Art was far from the only asset into which Mr. Low transferred funds, and the art world has pointed out that he passed muster with other entities such as banks and law firms before federal officials here last year identified him in its complaint.
Christie’s and Sotheby’s said they each have long had rigorous programs to curb money laundering and that until the investigation became public, there had been no reason to suspect anything was amiss with Mr. Low.
“Before extending a loan to Mr. Low, we conducted extensive due diligence in accordance with our Anti Money-Laundering and Know Your Client procedures,” Sotheby’s said in a statement.
Artworks are particularly suitable vehicles for money launderers, experts said, because they transfer easily and store quietly, perhaps in a basement or in an offshore tax haven. Unlike the real estate market, where lightning escalations in price are rare, values in art can be suddenly boosted by intangibles such as fads and personal taste.
Beyond the question of money laundering, some experts say the anonymity of buyers and sellers hinders their ability to track ownership, a key element in establishing a work’s authenticity.
Anonymity was certainly a factor in the success of the scam that took down the estimable Knoedler gallery in New York after 165 years in business. Some $80 million was turned over by collectors to purchase unknown, albeit fake, “masterpieces” that were brought to market by a Long Island art dealer and her boyfriend. They said all the work had come from a mystery collector who became known as Mr. X. In fact, they were being created by a forger in his Queens garage.

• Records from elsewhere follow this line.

(** The completion of an operation in flight writes the entry. *)
Lemma settle_fetching k out now c :
  consistent c → status (get k c) = fetching →
  get k (settle k out now c)
  = match out with
    | Loaded v =>
        {| value := Some v; status := fresh; lastFetchedAt := Some now;
           failure := None |}
    | Failed detail =>
        {| value := value (get k c); status := error;
           lastFetchedAt := lastFetchedAt (get k c);
           failure := Some detail |}
    end.
Proof.
  intros Hc Hst. specialize (Hc k). rewrite Hst in Hc. unfold settle.
  destruct (head (operations_of k c)) eqn:Hhead.
  - by rewrite get_insert, decide_True.
  - apply head_operations in Hhead. congruence.
Qed.

Lemma value_step k c e :
  overwrites k e = false → value (get k (step c e)) = value (get k c).
Proof.
  intros Hno. destruct e as [k'|k' out now|k' patch|k']; simpl in *.
  - destruct (decide (k' = k)) as [->|Hne];
      [apply fetch_leaves_fetching|].
    destruct (decide (status (get k' c) = fetching)) as [Hst|Hst].
    + by rewrite fetch_fetching.
    + destruct (fetch_starts k' c Hst) as (_ & _ & _ & Hget).
      by rewrite Hget.
  - unfold settle. destruct (head (operations_of k' c)); [|done].
    rewrite get_insert. destruct (decide (k' = k)) as [->|Hne].
    + destruct out; [|done]. by rewrite bool_decide_eq_false in Hno.
    + by erewrite get_entries.
  - apply bool_decide_eq_false in Hno. unfold applyDelta.
    rewrite get_insert, decide_False by done. by erewrite get_entries.
  - unfold expire. destruct (entries c !! k') as [e|] eqn:He; [|done].
    destruct (status e); try done.
    rewrite get_insert. destruct (decide (k' = k)) as [->|Hne].
    + unfold get. by rewrite He.
    + by erewrite get_entries.
Qed.
(** None of the four field patterns finds anything in a body whose only
    field is a title with such a string. *)
Lemma title_body_searches :
  re_search title_re (w0 ++ lit "title:" ++ (tail_of_field w w1 v1 v2 q o)) = None
  /\ re_search title_template_re (w0 ++ lit "title:" ++ (tail_of_field w w1 v1 v2 q o)) = None
  /\ re_search desc_re (w0 ++ lit "title:" ++ (tail_of_field w w1 v1 v2 q o)) = None
  /\ re_search desc_template_re (w0 ++ lit "title:" ++ (tail_of_field w w1 v1 v2 q o)) = None.
Proof using All.
  pose proof tail_of_field_no_colon as HT.
  split; [|split; [|split]].
  - apply (field_search_none _ _ _ _ _ (ch "t")); try done.
    + by apply (reads_lit_mid _ (lit "title") _ []).
    + concrete_lit "title:"%string. apply quiet_cons; [|quiet_rest].
      apply (quoted_field_fails (lit "title:") w v1 (v2 ++ [q] ++ w1) q o); try done.
      by apply words_unquoted.
  - apply (field_search_none _ _ _ _ _ (ch "t")); try done.
    + by apply (reads_lit_mid _ (lit "title") _ []).
    + concrete_lit "title:"%string. apply quiet_cons; [|quiet_rest].
      by apply (template_field_fails (lit "title:") w _ q).
  - apply (field_search_none _ _ _ _ _ (ch "d")); try done.
    + by apply (reads_lit_mid _ (lit "description") _ []).
    + concrete_lit "title:"%string. quiet_rest.
  - apply (field_search_none _ _ _ _ _ (ch "d")); try done.
    + by apply (reads_lit_mid _ (lit "description") _ []).
    + concrete_lit "title:"%string. quiet_rest.
Qed.

(** The same for a body whose only field is a description. *)
Lemma description_body_searches :
  re_search title_re (w0 ++ lit "description:" ++ (tail_of_field w w1 v1 v2 q o)) = None
  /\ re_search title_template_re (w0 ++ lit "description:" ++ (tail_of_field w w1 v1 v2 q o)) = None
  /\ re_search desc_re (w0 ++ lit "description:" ++ (tail_of_field w w1 v1 v2 q o)) = None
  /\ re_search desc_template_re (w0 ++ lit "description:" ++ (tail_of_field w w1 v1 v2 q o)) = None.
Proof using All.
  pose proof tail_of_field_no_colon as HT.
  split; [|split; [|split]].
  - apply (field_search_none _ _ _ _ _ (ch "t")); try done.
    + by apply (reads_lit_mid _ (lit "title") _ []).
    + concrete_lit "description:"%string. quiet_rest.
  - apply (field_search_none _ _ _ _ _ (ch "t")); try done.
    + by apply (reads_lit_mid _ (lit "title") _ []).
    + concrete_lit "description:"%string. quiet_rest.
  - apply (field_search_none _ _ _ _ _ (ch "d")); try done.
    + by apply (reads_lit_mid _ (lit "description") _ []).
    + concrete_lit "description:"%string. apply quiet_cons; [|quiet_rest].
      apply (quoted_field_fails (lit "description:") w v1 (v2 ++ [q] ++ w1) q o); try done.
      by apply words_unquoted.
  - apply (field_search_none _ _ _ _ _ (ch "d")); try done.
    + by apply (reads_lit_mid _ (lit "description") _ []).
    + concrete_lit "description:"%string. apply quiet_cons; [|quiet_rest].
      by apply (template_field_fails (lit "description:") w _ q).
Qed.
End OtherQuote.

(** C10: a quote of the other kind, bare, inside the quoted string of a
    title or of a description defeats the extraction of the field.  The
    pattern of the field does not match at the field, whatever the string
    holds before that quote (ordinary characters, escaped characters) and
    whatever follows it.  A call whose only field is such a title or
    description, with words on both sides of the quote, gives nothing to any
    of the four searches and is left as it is by the rewriting. *)
Theorem other_quote_defeats_extraction
    (key a b c w0 w w1 v1 v2 rest : text) (q o : char) :
  key = lit "title:" \/ key = lit "description:" ->
  spaces a -> spaces b -> spaces c -> spaces w0 -> spaces w -> spaces w1 ->
  is_quote q -> is_quote o -> o <> q ->
  Forall (fun x => word_char x = true) v1 ->
  Forall (fun x => word_char x = true) v2 ->
  (forall v after, unquoted v ->
     match_here title_re (lit "title:" ++ w ++ [q] ++ v ++ [o] ++ after) = None
     /\ match_here desc_re (lit "description:" ++ w ++ [q] ++ v ++ [o] ++ after) = None)
  /\ (let body := w0 ++ key ++ w ++ [q] ++ v1 ++ [o] ++ v2 ++ [q] ++ w1 in
      re_search title_re body = None
      /\ re_search title_template_re body = None
      /\ re_search desc_re body = None
      /\ re_search desc_template_re body = None
      /\ replace_toast_multiline (call a b body c ++ rest)
         = call a b body c ++ replace_toast_multiline rest)
  /\ (forall mt, unextractable mt -> replace_callback mt = group 0 mt).
Proof.
  intros Hkey Ha Hb Hc Hw0 Hw Hw1 Hq Ho Hoq Hv1 Hv2.
  split; [|split; [|exact callback_unextractable]].
  - intros v after Hv. split.
    + by apply (quoted_field_fails (lit "title:")).
    + by apply (quoted_field_fails (lit "description:")).
  - cbv zeta.
    assert (S : re_search title_re (w0 ++ key ++ tail_of_field w w1 v1 v2 q o) = None
             /\ re_search title_template_re (w0 ++ key ++ tail_of_field w w1 v1 v2 q o) = None
             /\ re_search desc_re (w0 ++ key ++ tail_of_field w w1 v1 v2 q o) = None
             /\ re_search desc_template_re (w0 ++ key ++ tail_of_field w w1 v1 v2 q o) = None).
    { destruct Hkey as [-> | ->];
        [by apply title_body_searches|by apply description_body_searches]. }
    unfold tail_of_field in S. destruct S as (S1 & S2 & S3 & S4).
    repeat (split; [done|]).
    rewrite replace_toast_multiline_call; try done.
    + f_equal. by apply callback_nothing_extractable.
    + destruct Hkey as [-> | ->]; by destruct w0.
    + apply Forall_app. split.
      { eapply Forall_impl; [exact Hw0|]. by intros x Hx ->. }
      apply Forall_app. split.
      { destruct Hkey as [-> | ->]; vm_compute; repeat constructor; discriminate. }
      by apply (tail_of_field_no_brace w w1 v1 v2 q o).
Qed.

(** [toast({ title: "It's done" })], in its parts. *)
Lemma other_quote_defeats_extraction_witness :
  let body := lit " " ++ lit "title:" ++ lit " " ++ [dquote] ++ lit "It" ++ [squote]
              ++ lit "s done" ++ [dquote] ++ lit " " in
  call [] [] body [] = lit "toast({ title: " ++ dq (lit "It's done") ++ lit " })"
  /\ re_search title_re body = None
  /\ replace_toast_multiline (call [] [] body [] ++ [])
     = call [] [] body [] ++ replace_toast_multiline [].
Proof.
  cbv zeta. split; [reflexivity|].
  destruct (other_quote_defeats_extraction (lit "title:") [] [] [] (lit " ") (lit " ") (lit " ")
              (lit "It") (lit "s done") [] dquote squote) as (_ & (H1 & _ & _ & _ & H5) & _).
  - by left.
  - constructor.
  - constructor.
  - constructor.
  - vm_compute. repeat constructor.
  - vm_compute. repeat constructor.
  - vm_compute. repeat constructor.
  - by left.
  - by right.
  - discriminate.
  - vm_compute. repeat constructor.
  - vm_compute. repeat constructor.
  - split; [exact H1|exact H5].
Defined.

(** * The dependency lists *)

Lemma dep_last_shape : dep_last_re = dep_shape (ch ",") (ch "]").
Proof. reflexivity. Qed.
Lemma dep_first_shape : dep_first_re = dep_shape (ch "[") (ch ",").
Proof. reflexivity. Qed.
Lemma dep_only_shape : dep_only_re = dep_shape (ch "[") (ch "]").
Proof. reflexivity. Qed.


Lemma den_dep_shape c1 c2 c w c' :
  den (dep_shape c1 c2) c w c' ->
  exists w1 w2, spaces w1 /\ spaces w2 /\ w = [c1] ++ w1 ++ lit "toast" ++ w2 ++ [c2].
Proof.
  intros D. unfold dep_shape in D. den_seq D. den_seq D1. den_seq D2. den_seq D3.
  apply den_chr_inv in D0 as [-> _]. apply den_star_cls in D as [H1 _].
  apply den_lit in D1 as [-> _]. apply den_star_cls in D2 as [H2 _].
  apply den_chr_inv in D4 as [-> _]. eauto.
Qed.




Lemma spaces_not (a : char) (w : text) :
  is_space a = false -> spaces w -> Forall (fun x => x <> a) w.
Proof. intros Ha Hw. eapply Forall_impl; [exact Hw|]. intros x Hx ->. congruence. Qed.








(** ** Where the matches of a scan come from, and where they go *)

Lemma scan_hit_origin r mt : forall s k,
  In (Hit mt) (scan r k s) -> exists s' rest, match_here r s' = Some (mt, rest).
Proof.
  induction s as [|x s IH]; intros k H.
  - destruct k; simpl in H; [|done].
    destruct (match_here r []) as [[mt' rest]|] eqn:E; [|done].
    destruct (length (m_all mt')); destruct H as [H|H]; try done; injection H as ->; eauto.
  - destruct k as [|k]; simpl in H; [|by eapply IH].
    destruct (match_here r (x :: s)) as [[mt' rest]|] eqn:E.
    + destruct H as [H|H]; [injection H as ->; eauto|].
      destruct (length (m_all mt')).
      * destruct H as [H|H]; [done|by eapply IH].
      * by eapply IH.
    + destruct H as [H|H]; [done|by eapply IH].
Qed.

Lemma finditer_in_scan r s mt : In mt (re_finditer r s) -> In (Hit mt) (scan r O s).
Proof.
  unfold re_finditer. generalize (scan r O s). intros l.
  induction l as [|[c|mt'] l IH]; simpl; intros H; [done|auto|].
  destruct H as [-> | H]; auto.
Qed.

Lemma re_sub_with_piece r f s mt :
  In (Hit mt) (scan r O s) -> exists A B, re_sub_with r f s = A ++ f mt ++ B.
Proof.
  intros H. apply in_split in H as (l1 & l2 & E). unfold re_sub_with. rewrite E.
  rewrite map_app, concat_app. simpl. eauto.
Qed.

Lemma re_sub_with_miss r f x s :
  match_here r (x :: s) = None -> re_sub_with r f (x :: s) = x :: re_sub_with r f s.
Proof. intros H. unfold re_sub_with. by rewrite scan_miss. Qed.

Lemma re_search_later r a b :
  re_search r b <> None -> re_search r (a ++ b) <> None.
Proof.
  intros H. induction a as [|x a IH]; [done|]. simpl.
  by destruct (match_here r (x :: a ++ b)) as [[? ?]|].
Qed.

Lemma re_search_count r s : re_search r s <> None -> re_count r s <> 0%nat.
Proof.
  unfold re_count, re_finditer. induction s as [|x s IH]; simpl; intros H.
  - by destruct (match_here r []) as [[? ?]|].
  - destruct (match_here r (x :: s)) as [[? ?]|]; [done|]. simpl. by apply IH.
Qed.

(** ** The opening of a call and the cleaning of the lists *)

(** A text [M] that ends with [c2] and is read at the head of [A ++ O ++ B]
    ends inside [A] when [c2] is not in [O] and [O] holds a character that
    [M] does not. *)
Lemma hit_before_opening (M0 O A B rest : text) (p c2 : char) :
  (M0 ++ [c2]) ++ rest = A ++ O ++ B ->
  Forall (fun x => x <> c2) O -> In p O -> ~ In p (M0 ++ [c2]) ->
  exists k, A = (M0 ++ [c2]) ++ k /\ rest = k ++ O ++ B.
Proof.
  intros E HO Hp HM. apply app_eq_app in E as [l [[E1 E2]|[E1 E2]]]; [|by exists l].
  destruct (decide (l = [])) as [-> | Hl].
  { exists []. rewrite app_nil_r in E1. by rewrite app_nil_r, <- E1. }
  destruct (exists_last Hl) as (l0 & z & ->). clear Hl. rename l0 into l.
  rewrite app_assoc in E1. apply app_inj_tail in E1 as [E1 <-].
  apply app_eq_app in E2 as [l' [[E3 E4]|[E3 E4]]].
  - exfalso. rewrite Forall_forall in HO. apply (HO c2); [|done].
    rewrite E3, <- app_assoc. apply list_elem_of_In, in_or_app. right.
    apply in_or_app. left. by left.
  - exfalso. apply HM. rewrite E1, <- app_assoc, E3. apply in_or_app. right.
    apply in_or_app. by left.
Qed.
Lemma lookup_refs_page rows p :
  NoDup (map EncodedVertex.id rows) ->
  let refs := get_children_page rows p None 1000 in
  length (lookup_refs rows refs) = length refs /\
  forall v, In v (lookup_refs rows refs) -> In v rows /\ EncodedVertex.parent_id v = Some p.
Proof.
  intros Hnd refs.
  assert (Hrefs : forall r, In r refs ->
            exists v, storage_get_vertex rows (fst r) = Some v /\ EncodedVertex.parent_id v = Some p).
  { intros [id i] Hr.
    destruct (get_children_page_in rows p None 1000 id i Hr) as (v & Hv & <- & _ & Hp & _).
    exists v; split; [exact (storage_get_vertex_nodup rows v Hnd Hv)|exact Hp]. }
  unfold lookup_refs; clearbody refs; split.
  - induction refs as [|r refs IH]; [reflexivity|].
    cbn [flat_map]; rewrite length_app.
    destruct (Hrefs r (or_introl eq_refl)) as (v & Ev & _); rewrite Ev.
    cbn [length Nat.add]; f_equal; apply IH; intros r' Hr'; apply Hrefs; right; exact Hr'.
  - intros v Hv; apply in_flat_map in Hv; destruct Hv as (r & Hr & Hv).
    destruct (Hrefs r Hr) as (w & Ew & Hp); rewrite Ew in Hv.
    destruct Hv as [<-|[]]; split; [exact (storage_get_vertex_in _ _ _ Ew)|exact Hp].
Qed.

Lemma sorted_idx_map vs :
  LocallySorted idx_le vs -> LocallySorted Z.le (map EncodedVertex.idx vs).
Proof. induction 1; simpl; constructor; assumption. Qed.

(** Extra: on a reachable replica whose vertex table holds one row per id,
    [get_children(p)] succeeds and returns the vertices stored under [p],
    one per entry of the first page of [get_children_page(p, None, 1000)]
    (so at most 1000), in non-decreasing index order; it leaves the store
    unchanged. *)
Theorem get_children_returns_children (s : RepTree) (p : string) (Hs : reachable s)
  (Hnd : NoDup (map EncodedVertex.id (vertices (storage s)))) :
  exists l, fst (get_children p s) = Ok l /\
    length l = length (get_children_page (vertices (storage s)) p None 1000) /\
    (length l <= 1000)%nat /\
    (forall v, In v l -> In v (vertices (storage s)) /\ EncodedVertex.parent_id v = Some p) /\
    LocallySorted Z.le (map EncodedVertex.idx l) /\
    storage (snd (get_children p s)) = storage s.
Proof.
  pose proof (reachable_coherent s Hs) as Hc.
  set (refs := get_children_page (vertices (storage s)) p None 1000).
  assert (Hpage : vertices_children_page p None 1000 s = (Ok refs, s)) by reflexivity.
  destruct (hydrate_coherent refs s Hc) as (s2 & E2 & Hst & _).
  destruct (lookup_refs_page (vertices (storage s)) p Hnd) as [Hlen Hin]; fold refs in Hlen, Hin.
  exists (sort_by_idx (lookup_refs (vertices (storage s)) refs)).
  unfold get_children; rewrite (bind_ok _ _ _ _ _ Hpage), (bind_ok _ _ _ _ _ E2); simpl.
  split; [reflexivity|split; [|split; [|split; [|split; [apply sorted_idx_map, sort_by_idx_sorted|exact Hst]]]]].
  - rewrite sort_by_idx_length; exact Hlen.
  - rewrite sort_by_idx_length, Hlen; unfold refs, get_children_page.
    rewrite length_map, length_firstn; apply Nat.le_min_l.
  - intros v Hv; apply Hin; exact (Permutation_in _ (sort_by_idx_perm _) Hv).
Qed.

Jeanne Greenberg Rohatyn, a New York gallerist and art adviser, said there are situations, as when a scholar is putting together an academic inventory of an artist’s work, where collectors do acknowledge ownership. “We work with the collector,” she said, ‘Would you like to cooperate?’ If they say no, we respect that.”
But she said she would resist a more general turn away from secrecy. “The move toward transparency is always there, but a collector’s private collection is their private collection,” she said. “It is in their home. It is not in the public domain.”
Regulators in other financial sectors have been working to eliminate veils.
In finance, Treasury officials last year began asking banks to identify customers who set up accounts in names of shell companies. In real estate, they introduced a pilot program that requires the full identification of people who buy expensive properties in New York and Miami using cash and shell companies.
But efforts to reduce anonymity in art sales have gone nowhere. In 2012, a New York appeals court ruled that auction houses did have to let buyers know the identity of sellers. But the decision was overturned on appeal.
The auction houses and some experts say that money laundering is rare and the threat overstated.
Sometimes, they said, the names of prior owners are carried in auction catalogs and even in situations where owners sell through an agent, the houses often know their identity because of their broad knowledge of the market.
Many in the art world believe that eliminating anonymity would damage the market and invade privacy. Some sellers, they say, are families only looking to avoid the embarrassment of crushing debt. Others may be museums seeking to quietly deaccession works from their collection without causing a big fuss.
Imposing rules on auction houses, some experts argue, would only push the business toward less regulated markets abroad or into the hands of private dealers — who are not required to announce sales or publish prices.
“We have to tread lightly,” said Evan Beard, who advises clients on art and finance at U.S. Trust, “unless we start to see that art is being misused in various ways. You have got to do it without throwing too much sand in the gears.”